Courts will "pierce the corporate veil" where it perceives a business entity as being no more than an extension, or "alter ego" of the owners. Courts will consider factors such as lack of investment in the business, failure to adhere to normal corporate formalities, such as making bylaws, keeping corporate minutes, holding annual shareholder meetings, electing directions, and owners using corporate accounts to pay personal bills. In such cases the business looks less like its own entity and more like an extension of an owner.
Now you might be thinking that it would be easy to avoid such treatment by forming an LLC. In that case there is no "corporate veil" to pierce. The official notes to Pennsylvania’s LLC law; however, states that "in the appropriate case the doctrine of piercing the corporate veil will be applied to a limited liability company.” Regardless of which entity is chosen, it is possible for an owner to be held personally liable.

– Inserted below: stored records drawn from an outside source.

(* ===== verification/StagingTypes.v ===== *)
(** * Data of the staging area ([internal/staging])

    The records the staging area keeps in memory and on disk, field for field.
    A field is prefixed by the record it belongs to ([p_] for a path's sidecar,
    [d_] for a dirty entry, [c_] for a conflict, [t_] for a tombstone, [a_] for
    attributes).  [error] values are kept as their text. *)
From Stdlib Require Export Strings.Byte.
From S2P Require Import Prelude.

Abbreviation byte := Byte.byte (only parsing).
Abbreviation bytes := (list Byte.byte) (only parsing).

#[global] Instance byte_eq_dec : EqDecision Byte.byte.
Proof. intros x y. destruct (Byte.eqb x y) eqn:E; [left; by apply Byte.byte_dec_bl|right; intros ->].
  by rewrite (Byte.byte_dec_lb eq_refl) in E. Defined.

Definition ConflictStatusNone : string := "none".
Definition ConflictStatusConflicted : string := "conflicted".
Definition pathMetadataVersion : Z := 1.
Definition tombstoneVersion : Z := 1.

(** [types.CloneStreams] copies every stream, so that a map handed over and
    the one kept never share storage; streams are therefore plain values. *)
Record StagedAttributes := mkAttributes {
  a_Mode : Z;
  a_UID : Z;
  a_GID : Z;
  a_Btime : Time;
  a_WindowsAttributes : Z;
  a_Streams : gmap string bytes;
  a_Atime : Time;
  a_Mtime : Time
}.

(** The sidecar kept next to a staged data file. *)
Record PathMetadataState := mkPathState {
  p_Version : Z;
  p_OriginalPath : string;
  p_ObjectKey : string;
  p_ObservedETag : string;
  p_ObservedSize : Z;
  p_ObservedLastModified : Time;
  p_StagedFilePath : string;
  p_ConflictStatus : string;
  p_DirtySince : Time;
  p_Attributes : option StagedAttributes;
  p_Committed : bool
}.

Definition set_p_Version v (s : PathMetadataState) := mkPathState v (p_OriginalPath s)
  (p_ObjectKey s) (p_ObservedETag s) (p_ObservedSize s) (p_ObservedLastModified s)
  (p_StagedFilePath s) (p_ConflictStatus s) (p_DirtySince s) (p_Attributes s) (p_Committed s).
Definition set_p_OriginalPath v (s : PathMetadataState) := mkPathState (p_Version s) v
  (p_ObjectKey s) (p_ObservedETag s) (p_ObservedSize s) (p_ObservedLastModified s)
  (p_StagedFilePath s) (p_ConflictStatus s) (p_DirtySince s) (p_Attributes s) (p_Committed s).
Definition set_p_ObjectKey v (s : PathMetadataState) := mkPathState (p_Version s)
  (p_OriginalPath s) v (p_ObservedETag s) (p_ObservedSize s) (p_ObservedLastModified s)
  (p_StagedFilePath s) (p_ConflictStatus s) (p_DirtySince s) (p_Attributes s) (p_Committed s).
Definition set_p_StagedFilePath v (s : PathMetadataState) := mkPathState (p_Version s)
  (p_OriginalPath s) (p_ObjectKey s) (p_ObservedETag s) (p_ObservedSize s)
  (p_ObservedLastModified s) v (p_ConflictStatus s) (p_DirtySince s) (p_Attributes s) (p_Committed s).
Definition set_p_ConflictStatus v (s : PathMetadataState) := mkPathState (p_Version s)
  (p_OriginalPath s) (p_ObjectKey s) (p_ObservedETag s) (p_ObservedSize s)
  (p_ObservedLastModified s) (p_StagedFilePath s) v (p_DirtySince s) (p_Attributes s) (p_Committed s).
Definition set_p_DirtySince v (s : PathMetadataState) := mkPathState (p_Version s)
  (p_OriginalPath s) (p_ObjectKey s) (p_ObservedETag s) (p_ObservedSize s)
  (p_ObservedLastModified s) (p_StagedFilePath s) (p_ConflictStatus s) v (p_Attributes s) (p_Committed s).
Definition set_p_Attributes v (s : PathMetadataState) := mkPathState (p_Version s)
  (p_OriginalPath s) (p_ObjectKey s) (p_ObservedETag s) (p_ObservedSize s)
  (p_ObservedLastModified s) (p_StagedFilePath s) (p_ConflictStatus s) (p_DirtySince s) v (p_Committed s).
Definition set_p_Committed v (s : PathMetadataState) := mkPathState (p_Version s)
  (p_OriginalPath s) (p_ObjectKey s) (p_ObservedETag s) (p_ObservedSize s)
  (p_ObservedLastModified s) (p_StagedFilePath s) (p_ConflictStatus s) (p_DirtySince s) (p_Attributes s) v.

(** [PathMetadataState{Version: ..., ObjectKey: ...}], every other field zero. *)
Definition blank_state (objectKey conflictStatus : string) : PathMetadataState :=
  mkPathState pathMetadataVersion "" objectKey "" 0 0 "" conflictStatus 0 None false.

(** A dirty file (one not yet synced to the object store). *)
Record DirtyFileMetadata := mkDirty {
  d_Path : string;
  d_ObjectKey : string;
  d_ObservedETag : string;
  d_ObservedSize : Z;
  d_ObservedLastModified : Time;
  d_LocalDirtyGeneration : Z;
  d_StagedPath : string;
  d_ConflictStatus : string;
  d_Size : Z;
  d_DirtySince : Time;
  d_LastModified : Time;
  d_SyncAttempts : Z;
  d_LastSyncError : option string;
  d_recorded : bool
}.

Record ConflictMetadata := mkConflict {
  c_Path : string;
  c_ObjectKey : string;
  c_Size : Z;
  c_PreservedPath : string;
  c_PreservedMetadataPath : string;
  c_DetectedAt : Time;
  c_Reason : string;
  c_LocalDirtyGeneration : Z;
  c_StagedPath : string;
  c_ConflictStatus : string;
  c_ObservedETag : string;
  c_ObservedSize : Z;
  c_ObservedLastModified : Time;
  c_ExternalSize : Z;
  c_ExternalETag : string;
  c_ExternalLastModified : Time;
  c_ExternalDeleted : bool
}.

Record TombstoneState := mkTombstone {
  t_Version : Z;
  t_Path : string;
  t_ObjectKey : string;
  t_CreatedAt : Time
}.

(** [objectKeyFromPath]: keys carry no leading slash. *)
Definition objectKeyFromPath (path : string) : string := TrimPrefix path "/".

(** On the rooted paths the gateway uses, keys identify paths. *)
Lemma objectKeyFromPath_inj p q :
  HasPrefix p "/" = true -> HasPrefix q "/" = true ->
  objectKeyFromPath p = objectKeyFromPath q -> p = q.
Proof.
  intros [p' ->]%HasPrefix_spec [q' ->]%HasPrefix_spec. unfold objectKeyFromPath.
  rewrite !TrimPrefix_app. by intros ->.
Qed.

This highlights the importance of continuing legal counsel for businesses after formation to maintain limited liability status. Even a corporation or LLC with one member or shareholder can avoid losing limited liability status by keeping compliant with general formalities, such as holding shareholder meetings, keeping minutes, forming bylaws, and making sure to only use the company account for company business. In such cases it is easy to establish that the business was its own entity and not the "alter ego" of the owner(s).